After the revolution, CSO members participated in the High Council for the Realization of the Objectives of the Revolution, Political Reform, and Democratic Transition (Deane 2013). This council provided oversight for the democratic transition. The General Union of Tunisian Workers, the Tunisian Confederation of Industry Trade and Handicrafts, the Tunisian Human Rights League, and the Tunisian Order of Lawyers jointly received the Nobel Peace Prize for the role they had played in ensuring the democratic transition continued successfully in Tunisia (BBC 2015). These organizations had convinced the ruling coalition to provide political concessions that led to a more stable government.
The National Constituent Assembly also rewarded the valuable role that CSOs played in the democratic process by accentuating the importance of CSOs in the new law of association. This new law (Association law number 88 of 2011) encouraged CSOs to play a bigger role in the political process, and it supported CSOs to engage in advocacy by providing them with certain rights. These rights included the right to publish reports, to access information, to evaluate public institutions, and to provide proposals to improve those institutions (Association Law number 88 2011). The law also protected CSOs by limiting the power of the state to stop or hinder their work, thereby granting legal protection for a more active role in the political process. In addition, the internal rules of parliament 5 allow CSOs to engage in legislative advocacy and debate at various stages of the development and approval of a bill. Legislative advocacy can occur at the committee and general assembly stages (Association Law number 88 2011). Not only can CSOs lobby legislators individually, they can also lobby political parties to try to convince members to vote in a certain way regarding a proposed policy.

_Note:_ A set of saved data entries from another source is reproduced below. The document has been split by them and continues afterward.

Lemma score_min_posinf_l (a : Score) : Score.min PosInf a = a.
Proof. score_cases. Qed.

Lemma score_min_posinf_r (a : Score) : Score.min a PosInf = a.
Proof. score_cases. Qed.

(** ** Paired call histories *)

Section Paired.
Context {api : BoardAPI}.

Lemma paired_app (t1 t2 : list BoardCall) :
  paired t1 → paired t2 → paired (t1 ++ t2).
Proof.
  intros H1 H2. induction H1 as [|mv inner rest Hin _ Hrest IH]; [done|].
  cbn. rewrite <- app_assoc. cbn. by constructor.
Qed.

Lemma paired_wrap (mv : Move) (t : list BoardCall) :
  paired t → paired (MakeMove mv :: t ++ [UndoMove]).
Proof. intros Ht. apply paired_call; [done | constructor]. Qed.

Lemma paired_balanced (t : list BoardCall) :
  paired t → count_makes t = count_undos t.
Proof.
  unfold count_makes, count_undos.
  induction 1 as [|mv inner rest _ IH1 _ IH2]; [done|].
  change (MakeMove mv :: inner ++ UndoMove :: rest)
    with ([MakeMove mv] ++ inner ++ [UndoMove] ++ rest).
  rewrite !List.filter_app, !length_app, IH1, IH2. cbn. lia.
Qed.

End Paired.

(** ** What every call of the search preserves

    The loops, [_alphabeta] and the root loop are followed once, for any
    relation [R] between the state before and after a call that is closed
    under the steps they take.  [P mv s] is what allows wrapping a call
    between [make_move(mv)] and [undo_move()] in state [s]. *)

Section CallRelation.
Context {cfg : Config} {api : BoardAPI}.
Variable R : State → State → Prop.
Variable P : Move → State → Prop.
Hypothesis R_refl : ∀ s, R s s.
Hypothesis R_trans : ∀ s1 s2 s3, R s1 s2 → R s2 s3 → R s1 s3.
Hypothesis R_tick : ∀ s, R s (tick s).
Hypothesis R_wrap : ∀ s mv s2,
  P mv s →
  R (set_nodes_expanded (nodes_expanded s + 1)
       (set_board (make_move mv (board s)) (MakeMove mv) s)) s2 →
  R s (set_board (undo_move (board s2)) UndoMove s2).
Hypothesis P_legal : ∀ s mv, mv ∈ get_legal_moves (board s) → P mv (tick s).
Hypothesis P_step : ∀ s s' mv, R s s' → P mv s → P mv s'.

Lemma out_of_time_run (st : State) :
  _out_of_time st = Some (out_now st, tick st).
Proof. reflexivity. Qed.

Ltac open_loop Hrun child :=
  unfold bind at 1 in Hrun; rewrite out_of_time_run in Hrun;
  destruct (out_now _);
  [ injection Hrun as _ <-
  | unfold bind, board_make_move, count_node, board_undo_move in Hrun;
    cbn [nodes_expanded board set_board tick] in Hrun;
    match type of Hrun with
    | match child ?a ?b ?s with _ => _ end = _ =>
        let Hchild := fresh "Hchild" in
        destruct (child a b s) as [[? ?]|] eqn:Hchild; [|done]
    end ].

Section Loops.
Variable child : Score → Score → M Score.
Hypothesis child_rel : ∀ a b s r s', child a b s = Some (r, s') → R s s'.

Lemma max_loop_rel (moves : list Move) :
  ∀ value alpha beta st r st',
    (∀ mv, mv ∈ moves → P mv st) →
    max_loop child moves value alpha beta st = Some (r, st') →
    R st st'.
Proof.
  induction moves as [|mv moves IH]; intros value alpha beta st r st' Hin Hrun.
  { injection Hrun as _ <-. apply R_refl. }
  cbn [max_loop] in Hrun. open_loop Hrun child; [apply R_tick|].
  apply child_rel in Hchild.
  apply (R_wrap (tick st) mv) in Hchild;
    [|eapply P_step; [apply R_tick|apply Hin; left]].
  pose proof (R_trans _ _ _ (R_tick st) Hchild) as Hback.
  destruct (Score.geb _ _).
  - by injection Hrun as _ <-.
  - apply IH in Hrun; [by eapply R_trans|].
    intros mv' Hmv'. eapply P_step; [exact Hback|]. apply Hin. by right.
Qed.

Lemma min_loop_rel (moves : list Move) :
  ∀ value alpha beta st r st',
    (∀ mv, mv ∈ moves → P mv st) →
    min_loop child moves value alpha beta st = Some (r, st') →
    R st st'.
Proof.
  induction moves as [|mv moves IH]; intros value alpha beta st r st' Hin Hrun.
  { injection Hrun as _ <-. apply R_refl. }
  cbn [min_loop] in Hrun. open_loop Hrun child; [apply R_tick|].
  apply child_rel in Hchild.
  apply (R_wrap (tick st) mv) in Hchild;
    [|eapply P_step; [apply R_tick|apply Hin; left]].
  pose proof (R_trans _ _ _ (R_tick st) Hchild) as Hback.
  destruct (Score.geb _ _).
  - by injection Hrun as _ <-.
  - apply IH in Hrun; [by eapply R_trans|].
    intros mv' Hmv'. eapply P_step; [exact Hback|]. apply Hin. by right.
Qed.

End Loops.

Lemma alphabeta_rel (fuel : nat) :
  ∀ d alpha beta maximizing st r st',
    _alphabeta fuel d alpha beta maximizing st = Some (r, st') →
    R st st'.
Proof.
  induction fuel as [|fuel IH]; intros d alpha beta maximizing st r st' Hrun;
    [done|].
  cbn [_alphabeta] in Hrun. unfold bind at 1 in Hrun.
  rewrite out_of_time_run in Hrun.
  destruct (out_now st).
  { injection Hrun as _ <-. apply R_tick. }
  unfold bind at 1, read_board at 1 in Hrun. cbn [board tick] in Hrun.
  destruct (String.eqb _ "checkmate").
  { injection Hrun as _ <-. apply R_tick. }
  destruct (_ || _).
  { injection Hrun as _ <-. apply R_tick. }
  unfold bind at 1, read_board at 1 in Hrun. cbn [board tick] in Hrun.
  destruct (get_legal_moves (board st)) as [|mv moves] eqn:Hmoves.
  { injection Hrun as _ <-. apply R_tick. }
  apply R_trans with (tick st); [apply R_tick|].
  assert (∀ mv', mv' ∈ mv :: moves → P mv' (tick st)) as Hin.
  { intros mv' Hmv'. apply P_legal. by rewrite Hmoves. }
  destruct maximizing.
  - eapply max_loop_rel; [|exact Hin|exact Hrun].
    intros a b s r' s'. apply IH.
  - eapply min_loop_rel; [|exact Hin|exact Hrun].
    intros a b s r' s'. apply IH.
Qed.

Hypothesis R_note : ∀ s l, R s (set_examined l s).

Lemma root_loop_rel (fuel : nat) (moves : list Move) :
  ∀ best_move best_val alpha st r st',
    (∀ mv, mv ∈ moves → P mv st) →
    root_loop fuel moves best_move best_val alpha st = Some (r, st') →
    R st st'.
Proof.
  induction moves as [|mv moves IH];
    intros best_move best_val alpha st r st' Hin Hrun.
  { injection Hrun as _ <-. apply R_refl. }
  cbn [root_loop] in Hrun. unfold bind at 1 in Hrun.
  rewrite out_of_time_run in Hrun.
  destruct (out_now st).
  { injection Hrun as _ <-. apply R_tick. }
  unfold bind, board_make_move, count_node, board_undo_move, read_depth,
    note_examined in Hrun.
  cbn [nodes_expanded board depth set_board set_nodes_expanded tick] in Hrun.
  match type of Hrun with
  | match _alphabeta ?f ?d ?a ?b ?m ?s with _ => _ end = _ =>
      destruct (_alphabeta f d a b m s) as [[val s2]|] eqn:Hchild; [|done]
  end.
  apply alphabeta_rel in Hchild.
  apply (R_wrap (tick st) mv) in Hchild;
    [|eapply P_step; [apply R_tick|apply Hin; left]].
  pose proof (R_trans _ _ _ (R_trans _ _ _ (R_tick st) Hchild)
                (R_note _ (examined s2 ++ [(mv, val)]))) as Hback.
  cbn [examined set_board] in Hrun.
  destruct (Score.ltb best_val val);
    (apply IH in Hrun; [by eapply R_trans|]);
    intros mv' Hmv'; (eapply P_step; [exact Hback|]); apply Hin; by right.
Qed.

End CallRelation.

(** ** The search gives the board back *)

Section Restoring.
Context {cfg : Config} {api : BoardAPI}.

Lemma restored_refl (st : State) : restored st st.
Proof.
  split; try done. exists []. split; [by rewrite app_nil_r | constructor].
Qed.

Lemma restored_trans (s1 s2 s3 : State) :
  restored s1 s2 → restored s2 s3 → restored s1 s3.
Proof.
  intros [Hb (t1 & Ht1 & Hp1)] [Hb' (t2 & Ht2 & Hp2)].
  split; [congruence|].
  exists (t1 ++ t2). split; [|by apply paired_app].
  by rewrite Ht2, Ht1, app_assoc.
Qed.

Lemma restored_tick (st : State) : restored st (tick st).
Proof. destruct (restored_refl st) as [Hb Hc]. by split. Qed.

(** [make_move], the counter, a call that restores the board, then
    [undo_move]: the board is back. *)
Lemma restored_round_trip `{!BoardLaws api} (st : State) (mv : Move) (s2 : State) :
  mv ∈ get_legal_moves (board st) →
  restored (set_nodes_expanded (nodes_expanded st + 1)
              (set_board (make_move mv (board st)) (MakeMove mv) st)) s2 →
  restored st (set_board (undo_move (board s2)) UndoMove s2).
Proof.
  intros Hmv [Hb (t & Ht & Hp)]. cbn in *.
  split; cbn.
  - rewrite Hb. by apply undo_make.
  - exists (MakeMove mv :: t ++ [UndoMove]). split; [|by apply paired_wrap].
    rewrite Ht. rewrite <- !app_assoc. done.
Qed.

Lemma alphabeta_restored `{!BoardLaws api} fuel d alpha beta maximizing st r st' :
  _alphabeta fuel d alpha beta maximizing st = Some (r, st') →
  restored st st'.
Proof.
  apply (alphabeta_rel restored (λ mv s, mv ∈ get_legal_moves (board s))).
  - apply restored_refl.
  - apply restored_trans.
  - apply restored_tick.
  - apply restored_round_trip.
  - done.
  - intros s s' mv [Hb _] Hmv. by rewrite Hb.
Qed.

Tunisia provides an excellent case study of a developing nation starting a democratic transition after a long history of authoritarian rule. Tunisians succeeded in toppling their authoritarian ruler and electing their legislative and executive branches in 2011. Tunisia’s democratic transition has prevailed throughout two legislative elections, the election of two presidents, and voting for several prime ministers. Thus, Tunisia is a model of democratic transition from which other Arab countries can benefit.
This study collected data from 40 legislators. The survey was administered face-to-face with Tunisian legislators in May to July of 2013, in Arabic. The sample of legislators was obtained using a snowball technique, and represented 18.2 % of the members of parliament. The sample also represented most of the parliamentary bloc (only the Democratic transition and the Democratic Alliance blocs were not represented in the sample). The sample was composed of 20 % women and 80 % men, thus slightly under-representing women – who constituted 30.14 % of the National Constituent Assembly at the time (Table 1).

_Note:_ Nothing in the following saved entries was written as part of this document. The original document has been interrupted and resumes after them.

(** X29. Whatever the request gives, [handleChat] with a text that is not blank
    ends without an exception, with the loading flag lowered and the input
    cleared. On an answer of the second version of the chat route it shows
    the reply when the status is 200 and the reply is truthy; on the 500 of
    the route it shows that there was no reply, and the text of the error is
    not shown. *)
Theorem handleChat_on_generate_route (req : result JSON)
    (fetched : result ChatRoute.Upstream) (s : HomePage.Home) :
  trim (HomePage.chatInput s) <> EmptyString ->
  (forall answered,
     let out := HomePage.handleChat answered s in
     snd out = Ok tt
     /\ HomePage.loading (fst out) = false
     /\ HomePage.chatInput (fst out) = EmptyString)
  /\ exists answer,
       ChatRoute.POST_generate req fetched tt = (tt, Ok answer)
       /\ let shown := HomePage.chatResponse
                         (fst (HomePage.handleChat (Ok (sent answer)) s)) in
          (status answer = 500%nat -> shown = JStr "⚠️ No reply from AI")
          /\ (status answer = 200%nat ->
              exists value,
                sent answer = JObj [("reply", value)]
                /\ shown = if truthyJ (Some value) then value
                           else JStr "⚠️ No reply from AI").
Proof.
  intros Hinput. split.
  - intros answered. unfold HomePage.handleChat.
    rewrite bool_decide_eq_false_2 by exact Hinput.
    unfold mbind, Eff_bind, eff_bind, try_catch, await. cbn [modify].
    destruct answered as [data|e]; [|repeat split; reflexivity].
    destruct (replyOf data) as [reply|e]; [|repeat split; reflexivity].
    destruct (truthyJ reply); repeat split; reflexivity.
  - destruct (generate_route_cases req fetched) as (answer & Hrun & Hcases).
    exists answer. split; [exact Hrun|]. cbn zeta. unfold HomePage.handleChat.
    rewrite bool_decide_eq_false_2 by exact Hinput.
    unfold mbind, Eff_bind, eff_bind, try_catch, await. cbn [modify].
    destruct Hcases as [[H200 (value & Hsent & _)]|(H500 & text & Hsent & _)];
      rewrite Hsent; cbn [replyOf].
    + split; [intros H; congruence|]. intros _. exists value. split; [reflexivity|].
      change (field "reply" (Some (JObj [("reply", value)]))) with (Some value).
      destruct (truthyJ (Some value)); reflexivity.
    + split; [intros _; reflexivity|]. intros H. congruence.
Qed.

Variable String_of : option JSON -> string.

(** X30. Whatever the request gives, [askAiForSavings] ends without an exception,
    with the loading flag lowered and a suggestion set. On every answer of
    the first version of the chat route the suggestion is the reply of the
    route as a text: a refusal of the route is shown word for word, and the
    text for a missing reply is never shown. *)
Theorem askAiForSavings_on_chat_route (req : result JSON)
    (fetched : result ChatRoute.Upstream) (advice : DashboardAdvice.Advice) :
  (forall answered,
     let out := DashboardAdvice.askAiForSavings String_of answered advice in
     snd out = Ok tt
     /\ DashboardAdvice.suggestionLoading (fst out) = false
     /\ is_Some (DashboardAdvice.aiSuggestion (fst out)))
  /\ exists answer value,
       ChatRoute.POST req fetched tt = (tt, Ok answer)
       /\ sent answer = JObj [("reply", value)]
       /\ let suggestion :=
            DashboardAdvice.aiSuggestion
              (fst (DashboardAdvice.askAiForSavings String_of (Ok (sent answer)) advice)) in
          suggestion = Some (ChatCenter.toString String_of (Some value))
          /\ (status answer <> 200%nat ->
              exists text, text ∈ refusals /\ suggestion = Some text).
Proof.
  split.
  - intros answered. unfold DashboardAdvice.askAiForSavings.
    unfold mbind, Eff_bind, eff_bind, try_finally, try_catch, await. cbn [modify].
    destruct answered as [data|e]; [|repeat split; eexists; reflexivity].
    destruct (replyOf data) as [reply|e]; repeat split; eexists; reflexivity.
  - assert (Hrun : forall value,
              value <> JNull ->
              DashboardAdvice.aiSuggestion
                (fst (DashboardAdvice.askAiForSavings String_of
                        (Ok (JObj [("reply", value)])) advice))
              = Some (ChatCenter.toString String_of (Some value))).
    { intros value Hvalue. unfold DashboardAdvice.askAiForSavings.
      unfold mbind, Eff_bind, eff_bind, try_finally, try_catch, await.
      cbn [modify replyOf].
      change (field "reply" (Some (JObj [("reply", value)]))) with (Some value).
      destruct value; [contradiction|reflexivity..]. }
    destruct (POST_cases req fetched) as (answer & Hpost & Hcases).
    destruct Hcases as [(i & text & Hi & _ & Hsent)
                       |(_ & _ & value & _ & _ & _ & H200 & Hsent & Htruthy)].
    + exists answer, (JStr text). split; [exact Hpost|]. split; [exact Hsent|].
      cbn zeta. rewrite Hsent, Hrun by discriminate. split; [reflexivity|].
      intros _. exists text. split; [|reflexivity].
      eapply list_elem_of_lookup_2. exact Hi.
    + exists answer, value. split; [exact Hpost|]. split; [exact Hsent|].
      cbn zeta. rewrite Hsent, Hrun by (intros ->; discriminate).
      split; [reflexivity|]. intros H. contradiction.
Qed.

|Female legislators||8 (20 %)||67 (30.87 %)|
|Male legislators||32 (80 %)||150 (69.12 %)|
|Nahda||13 (32.5 %)||87 (40.09 %)|
|No party affiliation||14 (35 %)||52 (23.96 %)|
|Congress for the Republic||3 (7.5 %)||14 (6.45 %)|
|Dignite||1 (2.5 %)||10 (4.6 %)|
|Bloc democratic||7 (17.5 %)||18 (8.29 %)|
|Ettakatol||2 (5 %)||12 (5.52 %)|
The survey questions focused on the following topics: factors that influenced legislators’ votes, the role of CSOs in their votes, the number of personal and institutional staff allocated to legislators, time spent on casework, time spent on policy and pork-barrel, and characteristics of their constituents. The questions also examined the following issues: interactions between legislators and CSOs, legislators’ perceptions of problems facing CSOs, legislators’ trust in CSOs, CSOs’ influence on legislators’ votes, and the desire of legislators to obtain expert opinions from CSOs. The questions were a combination of closed-ended and open-ended questions. For closed-ended questions, the answers varied. Some used a Likert scale (a lot, moderate, a little, not a lot); some allowed for only a yes or no response; and others gave the interviewee several options or a multiple choice set (see Online Appendix for a list of the questions).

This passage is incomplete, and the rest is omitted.